The same article of the Constitution stipulates also for rendition by the several States of fugitives from justice from the other States.
The General Government, as the common agent, passed laws to carry into effect these stipulations of the States. For many years these laws were executed. But an increasing hostility on the part of the non-slaveholding States to the institution of slavery, has led to a disregard of their obligations, and the laws of the General Government have ceased to effect the objects of the Constitution.”
Texas
“Texas abandoned her separate national existence and consented to become one of the Confederated Union to promote her welfare, insure domestic tranquility and secure more substantially the blessings of peace and liberty to her people. She was received into the confederacy with her own constitution, under the guarantee of the federal constitution and the compact of annexation, that she should enjoy these blessings. She was received as a commonwealth holding, maintaining and protecting the institution known as negro slavery-- the servitude of the African to the white race within her limits-- a relation that had existed from the first settlement of her wilderness by the white race, and which her people intended should exist in all future time. Her institutions and geographical position established the strongest ties between her and other slave-holding States of the confederacy.
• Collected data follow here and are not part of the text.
(* ===== verification/Rollout.v ===== *)
(** When each version was published: [engine/rollout.go].

    A rollout folds the ledger of a repository into one entry per version.  The code
    keeps an index from the version to its entry and updates the entry in place; the
    specification groups the records of each version. *)

From S2P Require Import Prelude GoStrings GoSlices Model Formats Source Lock JsonStrict Ledger Forge PlanJson Gate Manifest.
From S2P Require Import Host Deployment Signing Plan.

Open Scope Z_scope.

Record RolloutRequest := mkRolloutRequest { ro_Repository : string; ro_Package : string; IncludeWithdrawn : bool }.

Record RolloutRelease := mkRolloutRelease {
  rl_Repository : string; rl_Package : string; rl_Version : string; rl_PublishedAt : string; rl_Publications : Z; rl_Served : bool;
  rl_TreeSHA256 : string; rl_Artifacts : list string;
}.

Definition recordIdentity (record : PublicationRecord) : string := pub_Package record +:+ nul +:+ pub_Version record.

(** The branch of a version that has an entry: its count and its newest tree. *)
Definition republish (record : PublicationRecord) (release : RolloutRelease) : RolloutRelease :=
  mkRolloutRelease (rl_Repository release) (rl_Package release) (rl_Version release) (rl_PublishedAt release) (rl_Publications release + 1)
    (rl_Served release) (pub_TreeSHA256 record) (pub_BlobSHA256 record).

Definition firstRelease (repository : string) (served : gset string) (record : PublicationRecord) : RolloutRelease :=
  mkRolloutRelease repository (pub_Package record) (pub_Version record) (pub_RecordedAt record) 1
    (bool_decide (recordIdentity record ∈ served)) (pub_TreeSHA256 record) (pub_BlobSHA256 record).

(** The loop: the index of every version seen, and the entries. *)
Fixpoint foldRecords (repository : string) (served : gset string) (package : string) (index : gmap string nat) (releases : list RolloutRelease)
    (records : list PublicationRecord) : list RolloutRelease :=
  match records with
  | [] => releases
  | record :: records =>
      if negb (bool_decide (package = "")) && negb (bool_decide (package = pub_Package record))
      then foldRecords repository served package index releases records
      else
        let identity := recordIdentity record in
        match index !! identity with
        | Some at_ => foldRecords repository served package index (alter (republish record) at_ releases) records
        | None =>
            foldRecords repository served package (<[identity := length releases]> index)
              (releases ++ [firstRelease repository served record]) records
        end
  end.

Definition rolloutReleases (repository : string) (records : list PublicationRecord) (served : gset string) (request : RolloutRequest)
    : list RolloutRelease :=
  let releases := foldRecords repository served (ro_Package request) ∅ [] records in
  if IncludeWithdrawn request then releases else List.filter rl_Served releases.

(** The versions a repository serves. *)
Definition servedVersions (lock : RepositoryLock) (repository : Repository) : gset string :=
  list_to_set ((λ version, pv_Package version +:+ nul +:+ pv_Version version) <$> visiblePackageVersions lock repository).

Definition releaseLess (left right : RolloutRelease) : bool :=
  if negb (bool_decide (rl_Repository left = rl_Repository right)) then str_ltb (rl_Repository left) (rl_Repository right)
  else if negb (bool_decide (rl_Package left = rl_Package right)) then str_ltb (rl_Package left) (rl_Package right)
  else str_ltb (rl_Version left) (rl_Version right).

(** ** The command *)

(** What the command reads of a repository: its ledger history at the committed revision
    and its lock. *)
Record RolloutReads := mkRolloutReads { rd_History : result (list PublicationRecord); rd_Lock : result RepositoryLock }.

Definition RepositoryNames (manifest : Manifest) : list string := Strings (map_to_list (man_Repositories manifest)).*1.

Section command.
Context `{NetLib, LedgerLib}.

Definition rolloutRepository (request : RolloutRequest) (name : string) (repository : Repository) (reads : RolloutReads)
    : result (list RolloutRelease) :=
  records ← rd_History reads;
  _ ← ValidatePublicationHistory name records;
  lock ← rd_Lock reads;
  _ ← ValidateLock lock name (repo_Format repository);
  Ok (rolloutReleases name records (servedVersions lock repository) request).

Fixpoint rolloutAll (request : RolloutRequest) (manifest : Manifest) (reads : string → RolloutReads) (names : list string)
    : result (list RolloutRelease) :=
  match names with
  | [] => Ok []
  | name :: names =>
      if negb (bool_decide (ro_Repository request = "")) && negb (bool_decide (ro_Repository request = name))
      then rolloutAll request manifest reads names
      else match man_Repositories manifest !! name with
           | None => rolloutAll request manifest reads names
           | Some repository =>
               releases ← rolloutRepository request name repository (reads name);
               rest ← rolloutAll request manifest reads names;
               Ok (releases ++ rest)
           end
  end.

(** [clean] is the revision of a clean worktree, [unchanged] that it is still checked out
    at the end. *)
Definition RolloutWorkspace (request : RolloutRequest) (clean : result string) (manifest : result Manifest) (reads : string → RolloutReads)
    (unchanged : result ()) : result (string * list RolloutRelease) :=
  revision ← clean;
  manifest ← manifest;
  releases ← rolloutAll request manifest reads (RepositoryNames manifest);
  _ ← unchanged;
  Ok (revision, sort_slice releaseLess releases).
End command.

(** ** Specification *)

Definition ofPackage (package : string) (record : PublicationRecord) : bool :=
  bool_decide (package = "") || bool_decide (package = pub_Package record).

(** The records of one version, summed up: published with its first record, served from
    the tree of its last. *)
Definition summary (repository : string) (served : gset string) (group : list PublicationRecord) : option RolloutRelease :=
  match group with
  | [] => None
  | first :: _ =>
      let newest := List.last group first in
      Some (mkRolloutRelease repository (pub_Package first) (pub_Version first) (pub_RecordedAt first) (Z.of_nat (length group))
              (bool_decide (recordIdentity first ∈ served)) (pub_TreeSHA256 newest) (pub_BlobSHA256 newest))
  end.

(** The versions in the order they were first published. *)
Fixpoint firstSeen (seen : gset string) (records : list PublicationRecord) : list string :=
  match records with
  | [] => []
  | record :: records =>
      if bool_decide (recordIdentity record ∈ seen) then firstSeen seen records
      else recordIdentity record :: firstSeen ({[recordIdentity record]} ∪ seen) records
  end.

Definition groupOf (identity : string) (records : list PublicationRecord) : list PublicationRecord :=
  List.filter (λ record, bool_decide (recordIdentity record = identity)) records.

Definition rolloutSpec (repository : string) (served : gset string) (package : string) (records : list PublicationRecord) : list RolloutRelease :=
  let records := List.filter (ofPackage package) records in
  omap (λ identity, summary repository served (groupOf identity records)) (firstSeen ∅ records).

(** ** The loop meets it *)

Section rollout.
Context (repository : string) (served : gset string).

Lemma firstSeen_spec seen records identity :
  identity ∈ firstSeen seen records ↔ (identity ∉ seen) ∧ ∃ record, record ∈ records ∧ recordIdentity record = identity.
Proof.
  revert seen. induction records as [|r records IH]; intros seen; cbn [firstSeen].
  { split; [by intros ?%not_elem_of_nil|]. by intros (_ & r & Hr%not_elem_of_nil & _). }
  case_bool_decide as Hin.
  - rewrite IH. split; intros [Hs (x & Hx & Ex)]; (split; [done|]); [exists x; split; [by right|done]|].
    apply elem_of_cons in Hx as [->|Hx]; [by rewrite Ex in Hin|by exists x].
  - rewrite elem_of_cons, IH. split.
    + intros [->|[Hs (x & Hx & Ex)]]; [split; [done|exists r; by split; [left|]]|]. split; [set_solver|]. exists x. by split; [right|].
    + intros [Hs (x & Hx & Ex)]. destruct (decide (identity = recordIdentity r)) as [->|Hne]; [by left|right]. split; [set_solver|].
      apply elem_of_cons in Hx as [->|Hx]; [done|by exists x].
Qed.

Lemma firstSeen_NoDup seen records : NoDup (firstSeen seen records).
Proof.
  revert seen. induction records as [|r records IH]; intros seen; cbn [firstSeen]; [constructor|]. case_bool_decide; [apply IH|].
  constructor; [|apply IH]. rewrite firstSeen_spec. set_solver.
Qed.

Lemma firstSeen_snoc seen records r :
  firstSeen seen (records ++ [r]) =
    firstSeen seen records ++ (if bool_decide (recordIdentity r ∈ seen ∨ (recordIdentity r ∈ firstSeen seen records)) then [] else [recordIdentity r]).
Proof.
  revert seen. induction records as [|x records IH]; intros seen; cbn [firstSeen app].
  { repeat case_bool_decide; set_solver. }
  case_bool_decide as Hx; rewrite IH; cbn [app]; [done|]. do 2 f_equal. rewrite (bool_decide_ext _ (recordIdentity r ∈ seen ∨ recordIdentity r ∈ recordIdentity x :: firstSeen ({[recordIdentity x]} ∪ seen) records)); [done|].
  set_solver.
Qed.

Lemma groupOf_app identity a b : groupOf identity (a ++ b) = groupOf identity a ++ groupOf identity b.
Proof. apply List.filter_app. Qed.

Lemma groupOf_none identity records : identity ∉ firstSeen ∅ records → groupOf identity records = [].
Proof.
  rewrite firstSeen_spec. intros Hn. unfold groupOf. destruct (List.filter _ records) as [|r l] eqn:E; [done|]. exfalso.
  assert (Hr : In r (List.filter (λ record, bool_decide (recordIdentity record = identity)) records)) by (rewrite E; by left).
  apply filter_In in Hr as [Hr Hb]. apply bool_decide_eq_true in Hb. apply Hn. split; [set_solver|]. exists r. split; [by apply list_elem_of_In|done].
Qed.

Lemma summary_snoc group release r :
  summary repository served group = Some release → summary repository served (group ++ [r]) = Some (republish r release).
Proof.
  destruct group as [|x group]; [done|]. cbn [summary app]. intros [= <-]. unfold republish. cbn [rl_Repository rl_Package rl_Version rl_PublishedAt rl_Publications rl_Served].
  change (x :: group ++ [r]) with ((x :: group) ++ [r]). rewrite last_last, length_app. cbn [length]. do 2 f_equal. lia.
Qed.

(** What the loop knows after the records [ds]. *)
Definition folded (ds : list PublicationRecord) (index : gmap string nat) (releases : list RolloutRelease) : Prop :=
  Forall2 (λ identity release, summary repository served (groupOf identity ds) = Some release) (firstSeen ∅ ds) releases ∧
  ∀ identity i, index !! identity = Some i ↔ firstSeen ∅ ds !! i = Some identity.

Lemma folded_seen ds index releases r i :
  folded ds index releases → index !! recordIdentity r = Some i → folded (ds ++ [r]) index (alter (republish r) i releases).
Proof.
  intros [Hall Hidx] Hi. pose proof (proj1 (Hidx _ _) Hi) as Hids. pose proof (list_elem_of_lookup_2 _ _ _ Hids) as Hin.
  unfold folded. rewrite firstSeen_snoc, bool_decide_eq_true_2, app_nil_r by by right. split; [|done].
  apply Forall2_same_length_lookup_2; [by rewrite length_alter, (Forall2_length _ _ _ Hall)|].
  intros j identity release Ej Er. rewrite groupOf_app. destruct (decide (j = i)) as [->|Hne].
  - rewrite Hids in Ej. injection Ej as <-. rewrite list_lookup_alter, decide_True in Er by done. apply fmap_Some in Er as (old & Eo & ->).
    assert (groupOf (recordIdentity r) [r] = [r]) as -> by (unfold groupOf; cbn; by rewrite bool_decide_eq_true_2).
    apply summary_snoc. by apply (Forall2_lookup_lr _ _ _ _ _ _ Hall Hids Eo).
  - rewrite list_lookup_alter, decide_False in Er by done.
    assert (recordIdentity r ≠ identity) as Hid by (intros <-; apply Hne; by eapply NoDup_lookup; [apply firstSeen_NoDup|..]).
    assert (groupOf identity [r] = []) as -> by (unfold groupOf; cbn; by rewrite bool_decide_eq_false_2). rewrite app_nil_r.
    by apply (Forall2_lookup_lr _ _ _ _ _ _ Hall Ej Er).
Qed.

Lemma folded_new ds index releases r :
  folded ds index releases → index !! recordIdentity r = None →
  folded (ds ++ [r]) (<[recordIdentity r := length releases]> index) (releases ++ [firstRelease repository served r]).
Proof.
  intros [Hall Hidx] Hnone. assert (Hnot : recordIdentity r ∉ firstSeen ∅ ds).
  { intros (i & Hi)%list_elem_of_lookup_1. apply Hidx in Hi. congruence. }
  unfold folded. rewrite firstSeen_snoc, bool_decide_eq_false_2 by set_solver. split.
  - apply Forall2_app.
    + apply Forall2_same_length_lookup_2; [by apply (Forall2_length _ _ _ Hall)|]. intros j identity release Ej Er. rewrite groupOf_app.
      assert (groupOf identity [r] = []) as ->.
      { unfold groupOf. cbn. rewrite bool_decide_eq_false_2; [done|]. intros <-. apply Hnot. by eapply list_elem_of_lookup_2. }
      rewrite app_nil_r. by apply (Forall2_lookup_lr _ _ _ _ _ _ Hall Ej Er).
    + constructor; [|constructor]. rewrite groupOf_app, (groupOf_none _ _ Hnot). unfold groupOf. cbn. by rewrite bool_decide_eq_true_2.
  - intros identity i. rewrite <- (Forall2_length _ _ _ Hall), lookup_insert_Some, lookup_app_Some, Hidx. split.
    + intros [[<- <-]|[Hne Hi]]; [right|by left]. split; [done|]. by rewrite Nat.sub_diag.
    + intros [Hi|[Hle Hi]]; [right; split; [|done]; intros <-; apply Hnot; by eapply list_elem_of_lookup_2|left].
      apply list_lookup_singleton_Some in Hi as [Hz <-]. split; [done|lia].
Qed.

Lemma foldRecords_folded package ds index releases records :
  folded ds index releases →
  ∃ index', folded (ds ++ List.filter (ofPackage package) records) index' (foldRecords repository served package index releases records).
Proof.
  revert ds index releases. induction records as [|r records IH]; intros ds index releases Hf; cbn [foldRecords List.filter].
  { exists index. by rewrite app_nil_r. }
  unfold ofPackage at 1. rewrite <- negb_orb. destruct (_ || _); cbn [negb]; [|by apply IH].
  change (r :: List.filter (ofPackage package) records) with ([r] ++ List.filter (ofPackage package) records). rewrite (app_assoc ds).
  destruct (index !! recordIdentity r) as [i|] eqn:E; apply IH; [by apply folded_seen|by apply folded_new].
Qed.

End rollout.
Those ties have been strengthened by association. But what has been the course of the government of the United States, and of the people and authorities of the non-slave-holding States, since our connection with them?”
Virginia
“The people of Virginia, in their ratification of the Constitution of the United States of America, adopted by them in Convention on the twenty-fifth day of June, in the year of our Lord one thousand seven hundred and eighty-eight, having declared that the powers granted under the said Constitution were derived from the people of the United States, and might be resumed whensoever the same should be perverted to their injury and oppression; and the Federal Government, having perverted said powers, not only to the injury of the people of Virginia, but to the oppression of the Southern Slaveholding States.”